「両足で着地、左に首振り、からの右にターンで、ひゃああっ!」
ひゃああと叫びながらのシュートはガコンとリングに弾かれ、ボールは転々と転がる。と言うか失礼な奴じゃん? 人の顔見て叫ぶとか。こっちだって好きで叫ばれるような顔はしていない。
「三浦、いい加減慣れろ」
「だって鵠沼クン威圧感すごいんだもん! 顔怖いし!」
「って言うか鵠っち慣れたらダメじゃない?」
「そうは言っても叫ばれるとこっちもビビるんすよ」
「ディフェンスなんていつ出てくるかわかんないんだから。しかもさっちゃんセンターだしポストプレー中心なんだから、常に背中にディフェンス背負うようなモンだよ?」
今やっているのは三浦のポストプレーの練習。大学からバスケを始めた三浦も、練習の成果でゴール下のシュートは大体入るようになってきた。ここで三浦にも試合で使える動きを教えてみようと。

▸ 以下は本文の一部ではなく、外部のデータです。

(** * pynasparser: a shallow embedding of [py_nas_parser.py]

    The development follows the source file top to bottom: Python string
    primitives, exceptions and the output stream, the lxml element tree
    with the ElementPath / XPath queries the parser issues, then every
    method of [AX_Extract], and last the theorems about them.

    Conventions.
    - A Python [str] is a [string] whose characters are code points below
      256; every constant of the source is ASCII.
    - Python [None] is [None]; a value that may be [None] is an [option].
    - A raised exception is [Raise e]; [print] appends a line to the
      output stream carried by the monad [M]. *)

From Stdlib Require Import String Ascii List Bool Arith Lia DecimalString.
Import ListNotations.
Open Scope list_scope.
Open Scope string_scope.

(** ** Python string primitives *)

Module PyStr.

(** [s.startswith(p)] *)
Definition startswith (s p : string) : bool := prefix p s.

(** [s[n:]] *)
Fixpoint drop (n : nat) (s : string) : string :=
  match n, s with
  | O, _ => s
  | S k, EmptyString => EmptyString
  | S k, String _ s' => drop k s'
  end.

(** [s.endswith(p)] *)
Definition endswith (s p : string) : bool :=
  (String.length p <=? String.length s)%nat
  && String.eqb (drop (String.length s - String.length p) s) p.

(** [s.replace(old, new)] for a non-empty [old]: the occurrences of [old]
    are found left to right and do not overlap.  [skip] counts the
    characters of a matched occurrence that are still to be passed over. *)
Fixpoint replace_from (old new : string) (skip : nat) (s : string) : string :=
  match s with
  | EmptyString => EmptyString
  | String c s' =>
      match skip with
      | S k => replace_from old new k s'
      | O =>
          if prefix old s
          then new ++ replace_from old new (String.length old - 1) s'
          else String c (replace_from old new 0 s')
      end
  end.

ディフェンスなしの練習では大体決まるようになったところで、次は一段階ステップを踏むことに。突っ立って手を上げてるだけのディフェンスを置いて同じことをやろうと。それでこのザマだ。
「あとね、ちょっと姿勢が悪くなってるかな。もっかい壁使って確認しようか」
「はーい」
「はい壁に背中ー」
「べたーっ」
「そのまま腰落としてー、背中曲げない」
「ずるずるー」
「で、スタンス広げて」
「はっ!」
「背中はなるべく立たせて、面で受ける感じ。肩開いて、こう」
「効く〜」
「手を広げたときにこの面が広くなるとこっちもパス出しやすいよ。あと、ディフェンスのときにも使える姿勢だからね、これを覚えといて損はないよ」
「ほいさ!」
GREENsに入って半年以上が過ぎた。スリーポイントだけに特化してると思っていた慧梨夏サンだけど、その他の指導が案外まともだということを知る。基礎が出来てんだろうなやっぱ。
太股をプルプルと震わせながら、三浦は姿勢を確認している。遊びのイベントが楽しそうだから入ったという割に、バスケも案外ちゃんとやってるのが好印象だ。
「て言うか慧梨夏さんてすごいですよね、スリーポイントなんてどーやったら届くんですか? 腕の力?」
「腕よりは脚かな。全身のバネって言うか。真っ直ぐ上ってきた力をそのままスッと手首使って指先にかけるの」
「へー! って言うかあんな遠くから真っ直ぐボールが飛んでくのがすごいですもんあたしフリースローすらまともに行かないですし!」
「じゃ、ポストプレーが一段落したらフリースローやろっか」
「やったー!」
壁に背中をつけ、腰を落とした姿勢のままそんな会話をしているものだから、どこか滑稽だ。
「鵠っちもフリースローやるでしょ?」
「あー、じゃあやっとこうかな」
「やっとこうかな?」
「あースイマセンやらせてください」
「That's right.」
慧梨夏サンからすればもらったフリースローを確実に決めてくるのは当たり前。外してしまうと相手に希望を抱かせてしまうから、ということらしい。
何を隠そう俺はフリースローが苦手だ。そもそもミドルレンジのシュートが苦手というのもあるけど、邪魔をされないが故の緊張感みたいなのが。リバウンド勝負みたいなところがある。
「ついでだからさっちゃんもフリースローのときのポジション取りやろっかリバウンドの」
「はーい」
「フリースローは男女平等だからね、ここで頑張ればさっちゃんも鵠っちに勝てるよ」
「よーし勝っちゃるよー! 勝ってカツ丼奢ってもらうぞー!」
「マジで言ってんのか、いいけど」
「えー鵠っちうちが勝ったらバジーナのボロネーゼ〜」
「慧梨夏サンは反則じゃん? ハンデもらっても勝てないっす」
「男がそんな弱気でどーする! 罰としてボロネーゼか実家から卒アル取ってこい!」
「かかる費用段違いじゃん!?」
end.
++++
今回は意外とまともだった慧梨夏だけど、最後の最後に欲望が出てしまったのは罠。美弥子サンがいなきゃ抑えられるのか
三浦さっちゃんは結構きゃぴきゃぴとしつつ明るく元気な女の子。身長は確かいち氏と変わらない169cmのはず。
……はっ、もしかしていち氏女装ミスコンの衣装なんかも慧梨夏はさっちゃんに相談したりしてたのか…!?